Copy out, exactly, the first line of the entries below and every line after it through the one containing "(exists k, env'".

Stored data:
# # # # # # #

(** What a mismatch does to the environment: nothing, or one new entry at
    the end, for a pair that no entry holds yet. *)
Lemma HO_mismatch_env (t1 t2 : HO.Term) ctx st env g st' env' :
  HO.env_wf st env -> HO.mismatch t1 t2 ctx st env = (g, st', env') ->
  env' = env \/
  (exists k, env' = env ++ [(k, (t1, t2))]) /\ ~ In (t1, t2) (map snd env).
Proof.
  unfold HO.mismatch; intros Hwf.
  destruct (HO.find_pair env t1 t2) as [v|] eqn:Ef; simpl.
  - intros [= <- <- <-]. now left.
  - intros [= <- <- <-]. right.
    destruct (keys_wf_set HO.term_eqb HOFacts.ho_term_eqb_eq HO.fresh_key
                HOFacts.ho_fresh_key_inj (HO.counter st) env (t1, t2) Hwf)
      as [E _].
    split; [eexists; exact E | now apply HO_find_pair_None].
Qed.

Section HOEnvInvariant.
Import HO.

(** [I] is the property of the environment to be kept. *)
Variable I : Env -> Prop.
Hypothesis I_mismatch : forall t1 t2 ctx st env g st' env',
  env_wf st env -> I env ->
  term_eqb t1 t2 = false ->
  is_lam t1 && is_lam t2 = false ->
  rigid_rigid (fst (_spine t1)) (fst (_spine t2))
              (snd (_spine t1)) (snd (_spine t2)) = false ->
  mismatch t1 t2 ctx st env = (g, st', env') -> I env'.

Lemma HO_zip_loop_opt_keeps rec ctx :
  keeps_env rec -> keeps_inv I rec ->
  forall l1 l2 st env gs st' env',
    env_wf st env -> I env ->
    zip_loop_opt (fun a1 a2 => rec a1 a2 ctx) l1 l2 st env = Some (gs, st', env') ->
    I env'.
Proof.
  intros Hk Hrec. induction l1 as [|a1 l1 IH];
    intros [|a2 l2] st env gs st' env' Hwf HI; simpl;
    try (now intros [= <- <- <-]).
  destruct (rec a1 a2 ctx st env) as [[[g st1] env1]|] eqn:E1; [|discriminate].
  destruct (zip_loop_opt _ l1 l2 st1 env1) as [[[gs' st2] env2]|] eqn:E2;
    [|discriminate].
  intros [= <- <- <-].
  pose proof (Hk _ _ _ _ _ _ _ _ Hwf E1) as (_ & _ & Hwf1).
  eapply IH; [exact Hwf1 | | exact E2].
  exact (Hrec _ _ _ _ _ _ _ _ Hwf HI E1).
Qed.

Lemma HO_ho_au_body_keeps rec :
  keeps_env rec -> keeps_inv I rec -> keeps_inv I (_ho_au_body rec).
Proof.
  intros Hk Hrec t1 t2 ctx st env g st' env' Hwf HI. unfold _ho_au_body.
  destruct (term_eqb t1 t2) eqn:Eq; [now intros [= <- <- <-]|].
  assert (Hs : is_lam t1 && is_lam t2 = false ->
               spine_case rec t1 t2 ctx st env = Some (g, st', env') -> I env').
  { intros Hl. unfold spine_case.
    pose proof (I_mismatch t1 t2 ctx st env) as Hm.
    destruct (_spine t1) as [h1 args1], (_spine t2) as [h2 args2]. simpl in Hm.
    destruct (rigid_rigid h1 h2 args1 args2).
    - destruct (zip_loop_opt _ args1 args2 st env) as [[[gs st1] env1]|] eqn:E;
        [|discriminate].
      intros [= <- <- <-].
      exact (HO_zip_loop_opt_keeps rec ctx Hk Hrec _ _ _ _ _ _ _ Hwf HI E).
    - intros [= H]. exact (Hm _ _ _ Hwf HI Eq Hl eq_refl H). }
  destruct t1 as [x|c|f a|x b]; try (now apply Hs).
  destruct t2 as [y|d|f' a'|y b']; try (now apply Hs).
  destruct (rec _ _ _ st env) as [[[gb st1] env1]|] eqn:E; [|discriminate].
  intros [= <- <- <-]. exact (Hrec _ _ _ _ _ _ _ _ Hwf HI E).
Qed.

Lemma HO_ho_au_keeps (fuel : nat) : keeps_inv I (_ho_au fuel).
Proof.
  induction fuel as [|fuel IH].
  - intros t1 t2 ctx st env g st' env' _ _; discriminate.
  - exact (HO_ho_au_body_keeps _ (HOFacts._ho_au_grows fuel) IH).
Qed.

End HOEnvInvariant.

(** X13: in the environment returned by [ho_anti_unify] no two variables are
    bound to the same pair, and every pair is a real disagreement: two
    unequal terms that are not two lambdas and whose spines do not match
    rigidly. *)
Theorem ho_env_pairs_are_distinct_mismatches (t1 t2 g : HO.Term) (env : HO.Env) :
  HO.ho_anti_unify t1 t2 = Some (g, env) ->
  NoDup (map snd env) /\
  forall v u1 u2, In (v, (u1, u2)) env ->
    u1 <> u2 /\
    HO.is_lam u1 && HO.is_lam u2 = false /\
    HO.rigid_rigid (fst (HO._spine u1)) (fst (HO._spine u2))
                   (snd (HO._spine u1)) (snd (HO._spine u2)) = false.
Proof.
  unfold HO.ho_anti_unify.
  destruct (HO._ho_au (HO.term_size t1) t1 t2 [] HO.HOAUState_new [])
    as [[[g0 st0] env0]|] eqn:E; [|discriminate].
  intros [= <- <-].
  pose (Q := fun e : HO.Term * (HO.Term * HO.Term) =>
               fst (snd e) <> snd (snd e) /\
               HO.is_lam (fst (snd e)) && HO.is_lam (snd (snd e)) = false /\
               HO.rigid_rigid (fst (HO._spine (fst (snd e))))
                              (fst (HO._spine (snd (snd e))))
                              (snd (HO._spine (fst (snd e))))
                              (snd (HO._spine (snd (snd e)))) = false).
  pose (I := fun env : HO.Env => NoDup (map snd env) /\ Forall Q env).
  assert (HI : I env0).
  { apply (HO_ho_au_keeps I) with (4 := E);
      [ | exact HOFacts.ho_env_wf_new | split; constructor].
    intros a b ctx st env k st' env' Hwf [Hnd Hall] Hne Hl Hr Hm.
    destruct (HO_mismatch_env _ _ _ _ _ _ _ _ Hwf Hm) as [->|[[v ->] Hnew]];
      [now split|].
    split.
    - rewrite map_app. now apply NoDup_snoc.
    - apply Forall_app. split; [exact Hall|].
      constructor; [|constructor]. unfold Q. simpl. repeat split; try assumption.
      intros ->. now rewrite HOFacts.ho_term_eqb_refl in Hne. }
  destruct HI as [Hnd Hall]. split; [exact Hnd|].
  intros v u1 u2 Hin. rewrite Forall_forall in Hall. exact (Hall _ Hin).
Qed.

Lemma ho_env_pairs_are_distinct_mismatches_witness :
  NoDup (map snd [(HO.Var "F0", (HO.App (HO.Const "G") (HO.Var "z"),
                                 HO.App (HO.Const "H") (HO.Var "z")))]).
Proof.
  apply (ho_env_pairs_are_distinct_mismatches
           (HO.Lam "x" (HO.App (HO.Const "T") (HO.App (HO.Const "G") (HO.Var "x"))))
           (HO.Lam "y" (HO.App (HO.Const "T") (HO.App (HO.Const "H") (HO.Var "y"))))
           (HO.Lam "z" (HO.App (HO.Const "T") (HO.App (HO.Var "F0") (HO.Var "z"))))).
  reflexivity.
Defined.

(** ** Higher-order engine: more fuel, same result *)

Lemma HO_zip_loop_opt_mono {T S E : Type}
    (rec rec' : T -> T -> S -> E -> option (T * S * E)) :
  (forall a1 a2 st env r, rec a1 a2 st env = Some r -> rec' a1 a2 st env = Some r) ->
  forall l1 l2 st env r,
    zip_loop_opt rec l1 l2 st env = Some r ->
    zip_loop_opt rec' l1 l2 st env = Some r.
Proof.
  intros Hm. induction l1 as [|a1 l1 IH]; intros [|a2 l2] st env r; simpl; trivial.
  destruct (rec a1 a2 st env) as [[[g st1] env1]|] eqn:E1; [|discriminate].
  rewrite (Hm _ _ _ _ _ E1).
  destruct (zip_loop_opt rec l1 l2 st1 env1) as [[[gs st2] env2]|] eqn:E2;
    [|discriminate].
  now rewrite (IH _ _ _ _ E2).
Qed.

Lemma HO_body_mono rec rec' :
  (forall t1 t2 ctx st env r,
      rec t1 t2 ctx st env = Some r -> rec' t1 t2 ctx st env = Some r) ->
  forall t1 t2 ctx st env r,
    HO._ho_au_body rec t1 t2 ctx st env = Some r ->
    HO._ho_au_body rec' t1 t2 ctx st env = Some r.
Proof.
  intros Hm t1 t2 ctx st env r. unfold HO._ho_au_body.
  destruct (HO.term_eqb t1 t2); trivial.
  assert (Hs : HO.spine_case rec t1 t2 ctx st env = Some r ->
               HO.spine_case rec' t1 t2 ctx st env = Some r).
  { unfold HO.spine_case.
    destruct (HO._spine t1) as [h1 args1], (HO._spine t2) as [h2 args2].
    destruct (HO.rigid_rigid h1 h2 args1 args2); trivial.
    destruct (zip_loop_opt (fun a1 a2 => rec a1 a2 ctx) args1 args2 st env)
      as [[[gs st1] env1]|] eqn:Ez; [|discriminate].
    now rewrite (HO_zip_loop_opt_mono _ (fun a1 a2 => rec' a1 a2 ctx)
                   (fun a1 a2 => Hm a1 a2 ctx) _ _ _ _ _ Ez). }
  destruct t1 as [x|c|f a|x b]; try exact Hs.
  destruct t2 as [y|d|f' a'|y b']; try exact Hs.
  destruct (rec _ _ _ st env) as [[[gb st1] env1]|] eqn:E; [|discriminate].
  now rewrite (Hm _ _ _ _ _ _ E).
Qed.

Lemma HO_ho_au_fuel_step (fuel : nat) :
  forall t1 t2 ctx st env r,
    HO._ho_au fuel t1 t2 ctx st env = Some r ->
    HO._ho_au (S fuel) t1 t2 ctx st env = Some r.
Proof.
  induction fuel as [|fuel IH]; intros t1 t2 ctx st env r; [discriminate|].
  intros H. cbn [HO._ho_au] in *. exact (HO_body_mono _ _ IH _ _ _ _ _ _ H).
Qed.

(** A call that returns with some fuel returns the same with more. *)
Lemma HO_ho_au_fuel_mono (fuel fuel' : nat) t1 t2 ctx st env r :
  fuel <= fuel' ->
  HO._ho_au fuel t1 t2 ctx st env = Some r ->
  HO._ho_au fuel' t1 t2 ctx st env = Some r.
Proof.
  induction 1 as [|m _ IH]; [trivial|].
  intros H. apply HO_ho_au_fuel_step. now apply IH.
Qed.

(** ** Higher-order engine: exchanging the inputs *)

Lemma HO_term_eqb_sym (a b : HO.Term) : HO.term_eqb a b = HO.term_eqb b a.
Proof.
  destruct (HO.term_eqb a b) eqn:E1, (HO.term_eqb b a) eqn:E2; try reflexivity.
  - apply HOFacts.ho_term_eqb_eq in E1. subst.
    now rewrite HOFacts.ho_term_eqb_refl in E2.
  - apply HOFacts.ho_term_eqb_eq in E2. subst.
    now rewrite HOFacts.ho_term_eqb_refl in E1.
Qed.

Lemma HO_find_pair_swap (env : HO.Env) (t1 t2 : HO.Term) :
  HO.find_pair (HO.swap_env env) t2 t1 = HO.find_pair env t1 t2.
Proof.
  induction env as [|[v [u1 u2]] env IH]; simpl; [reflexivity|].
  rewrite andb_comm, IH. reflexivity.
Qed.

Lemma HO_dict_set_swap (env : HO.Env) (v t1 t2 : HO.Term) :
  dict_set HO.term_eqb (HO.swap_env env) v (t2, t1)
  = HO.swap_env (dict_set HO.term_eqb env v (t1, t2)).
Proof.
  induction env as [|[k [u1 u2]] env IH]; simpl; [reflexivity|].
  destruct (HO.term_eqb k v); simpl; [reflexivity | now rewrite IH].
Qed.

Lemma HO_mismatch_swap (t1 t2 : HO.Term) ctx st env :
  HO.mismatch t2 t1 ctx st (HO.swap_env env)
  = (fst (fst (HO.mismatch t1 t2 ctx st env)),
     snd (fst (HO.mismatch t1 t2 ctx st env)),
     HO.swap_env (snd (HO.mismatch t1 t2 ctx st env))).
Proof.
  unfold HO.mismatch. rewrite HO_find_pair_swap.
  destruct (HO.find_pair env t1 t2) as [v|]; simpl; [reflexivity|].
  now rewrite HO_dict_set_swap.
Qed.

Lemma HO_fresh_bound_name_sym (x y : string) :
  HO._fresh_bound_name y x = HO._fresh_bound_name x y.
Proof.
  unfold HO._fresh_bound_name. rewrite (String.eqb_sym y x).
  destruct (String.eqb x y) eqn:E; [|reflexivity].
  apply String.eqb_eq in E. now subst.
Qed.

Lemma HO_rigid_rigid_sym (h1 h2 : HO.Term) (a1 a2 : list HO.Term) :
  HO.rigid_rigid h2 h1 a2 a1 = HO.rigid_rigid h1 h2 a1 a2.
Proof.
  destruct h1, h2; simpl; try reflexivity.
  now rewrite String.eqb_sym, Nat.eqb_sym.
Qed.

Lemma HO_zip_loop_opt_swap rec ctx :
  HO.exchanges rec ->
  forall l1 l2 st env gs st' env',
    zip_loop_opt (fun a1 a2 => rec a1 a2 ctx) l1 l2 st env = Some (gs, st', env') ->
    zip_loop_opt (fun a1 a2 => rec a1 a2 ctx) l2 l1 st (HO.swap_env env)
    = Some (gs, st', HO.swap_env env').
Proof.
  intros Hrec. induction l1 as [|a1 l1 IH]; intros [|a2 l2] st env gs st' env';
    simpl; try (now intros [= <- <- <-]).
  destruct (rec a1 a2 ctx st env) as [[[g st1] env1]|] eqn:E1; [|discriminate].
  destruct (zip_loop_opt _ l1 l2 st1 env1) as [[[gs' st2] env2]|] eqn:E2;
    [|discriminate].
  intros [= <- <- <-].
  now rewrite (Hrec _ _ _ _ _ _ _ _ E1), (IH _ _ _ _ _ _ E2).
Qed.

Lemma HO_spine_case_swap rec : HO.exchanges rec -> HO.exchanges (HO.spine_case rec).
Proof.
  intros Hrec t1 t2 ctx st env g st' env'. unfold HO.spine_case.
  destruct (HO._spine t1) as [h1 args1], (HO._spine t2) as [h2 args2].
  rewrite (HO_rigid_rigid_sym h1 h2).
  destruct (HO.rigid_rigid h1 h2 args1 args2) eqn:Er.
  - apply HOFacts.rigid_rigid_true in Er as [(c & -> & ->) _].
    destruct (zip_loop_opt (fun a1 a2 => rec a1 a2 ctx) args1 args2 st env)
      as [[[gs st1] env1]|] eqn:Ez; [|discriminate].
    intros [= <- <- <-].
    now rewrite (HO_zip_loop_opt_swap rec ctx Hrec _ _ _ _ _ _ _ Ez).
  - intros [= H]. rewrite HO_mismatch_swap, H. reflexivity.
Qed.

# # # # # # #

• _Answer to this exercise_:
(** What a mismatch does to the environment: nothing, or one new entry at
    the end, for a pair that no entry holds yet. *)
Lemma HO_mismatch_env (t1 t2 : HO.Term) ctx st env g st' env' :
  HO.env_wf st env -> HO.mismatch t1 t2 ctx st env = (g, st', env') ->
  env' = env \/
  (exists k, env' = env ++ [(k, (t1, t2))]) /\ ~ In (t1, t2) (map snd env).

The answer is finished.